# YOUR GOAL
Here is a set of records. Copy them all exactly.

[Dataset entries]
◆ ◆ ◆ ◆ ◆

(** [x < y] on floats. *)
Definition Qltb (x y : Q) : bool := negb (Qle_bool y x).

(** The builtin [max(a, b)]: the first argument unless the second is
    strictly greater. *)
Definition py_max (a b : Q) : Q := if Qltb a b then b else a.

(** [str(n)] for an [int]. *)
Definition str_of_int (n : Z) : string := NilEmpty.string_of_int (Z.to_int n).

(** ** Fixed-point formatting, [f"{x:.kf}"] *)

Definition round_half_even (q : Q) : Z :=
  let n := Qnum q in
  let d := Z.pos (Qden q) in
  let fl := n / d in
  let twice := 2 * (n mod d) in
  if (twice <? d)%Z then fl
  else if (d <? twice)%Z then fl + 1
  else if Z.even fl then fl else fl + 1.

Definition zfill (width : nat) (s : string) : string :=
  match width - String.length s with
  | O => s
  | S k => String.append (string_of_list_ascii (repeat "0"%char (S k))) s
  end%nat.

Definition format_f (k : nat) (x : Q) : string :=
  let unit := 10 ^ Z.of_nat k in
  let scaled := round_half_even (Qabs x * inject_Z unit) in
  let body :=
    match k with
    | O => str_of_int scaled
    | _ => str_of_int (scaled / unit) ++ "." ++ zfill k (str_of_int (scaled mod unit))
    end in
  if Qltb x 0 then "-" ++ body else body.

(** ** datetime *)

Definition datetime : Type := Z.
Definition timedelta : Type := Z.

Definition US_PER_DAY : Z := 86400000000.

(** [timedelta(days=n)] *)
Definition timedelta_of_days (n : Z) : timedelta := n * US_PER_DAY.

(** [td.days]: a timedelta is normalised with [0 <= seconds < 86400] and
    [0 <= microseconds < 1000000], so [days] is the floor. *)
Definition days (td : timedelta) : Z := td / US_PER_DAY.

(** ** Repository records and the HTTP boundary *)

(** A repository object of the search response.  A field is [None] when the
    key is absent ([language] also when it is [null]). *)
Record repo : Type := {
  full_name : option string;
  stargazers_count : option Z;
  forks_count : option Z;
  watchers_count : option Z;
  created_at : option string;
  language : option string;
  topics : option (list string);
  has_wiki : option bool;
  open_issues_count : option Z
}.

(** The dict returned by [calculate_interest_score]. *)
Record scored : Type := {
  sr_repo : repo;
  score : Q;
  reasoning : string
}.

◆ ◆ ◆ ◆ ◆

# EXPECTED ANSWER
(** [x < y] on floats. *)
Definition Qltb (x y : Q) : bool := negb (Qle_bool y x).

(** The builtin [max(a, b)]: the first argument unless the second is
    strictly greater. *)
Definition py_max (a b : Q) : Q := if Qltb a b then b else a.

(** [str(n)] for an [int]. *)
Definition str_of_int (n : Z) : string := NilEmpty.string_of_int (Z.to_int n).

(** ** Fixed-point formatting, [f"{x:.kf}"] *)

Definition round_half_even (q : Q) : Z :=
  let n := Qnum q in
  let d := Z.pos (Qden q) in
  let fl := n / d in
  let twice := 2 * (n mod d) in
  if (twice <? d)%Z then fl
  else if (d <? twice)%Z then fl + 1
  else if Z.even fl then fl else fl + 1.

Definition zfill (width : nat) (s : string) : string :=
  match width - String.length s with
  | O => s
  | S k => String.append (string_of_list_ascii (repeat "0"%char (S k))) s
  end%nat.

Definition format_f (k : nat) (x : Q) : string :=
  let unit := 10 ^ Z.of_nat k in
  let scaled := round_half_even (Qabs x * inject_Z unit) in
  let body :=
    match k with
    | O => str_of_int scaled
    | _ => str_of_int (scaled / unit) ++ "." ++ zfill k (str_of_int (scaled mod unit))
    end in
  if Qltb x 0 then "-" ++ body else body.

(** ** datetime *)

Definition datetime : Type := Z.
Definition timedelta : Type := Z.

Definition US_PER_DAY : Z := 86400000000.

(** [timedelta(days=n)] *)
Definition timedelta_of_days (n : Z) : timedelta := n * US_PER_DAY.

(** [td.days]: a timedelta is normalised with [0 <= seconds < 86400] and
    [0 <= microseconds < 1000000], so [days] is the floor. *)
Definition days (td : timedelta) : Z := td / US_PER_DAY.

(** ** Repository records and the HTTP boundary *)

(** A repository object of the search response.  A field is [None] when the
    key is absent ([language] also when it is [null]). *)
Record repo : Type := {
  full_name : option string;
  stargazers_count : option Z;
  forks_count : option Z;
  watchers_count : option Z;
  created_at : option string;
  language : option string;
  topics : option (list string);
  has_wiki : option bool;
  open_issues_count : option Z
}.

(** The dict returned by [calculate_interest_score]. *)
Record scored : Type := {
  sr_repo : repo;
  score : Q;
  reasoning : string
}.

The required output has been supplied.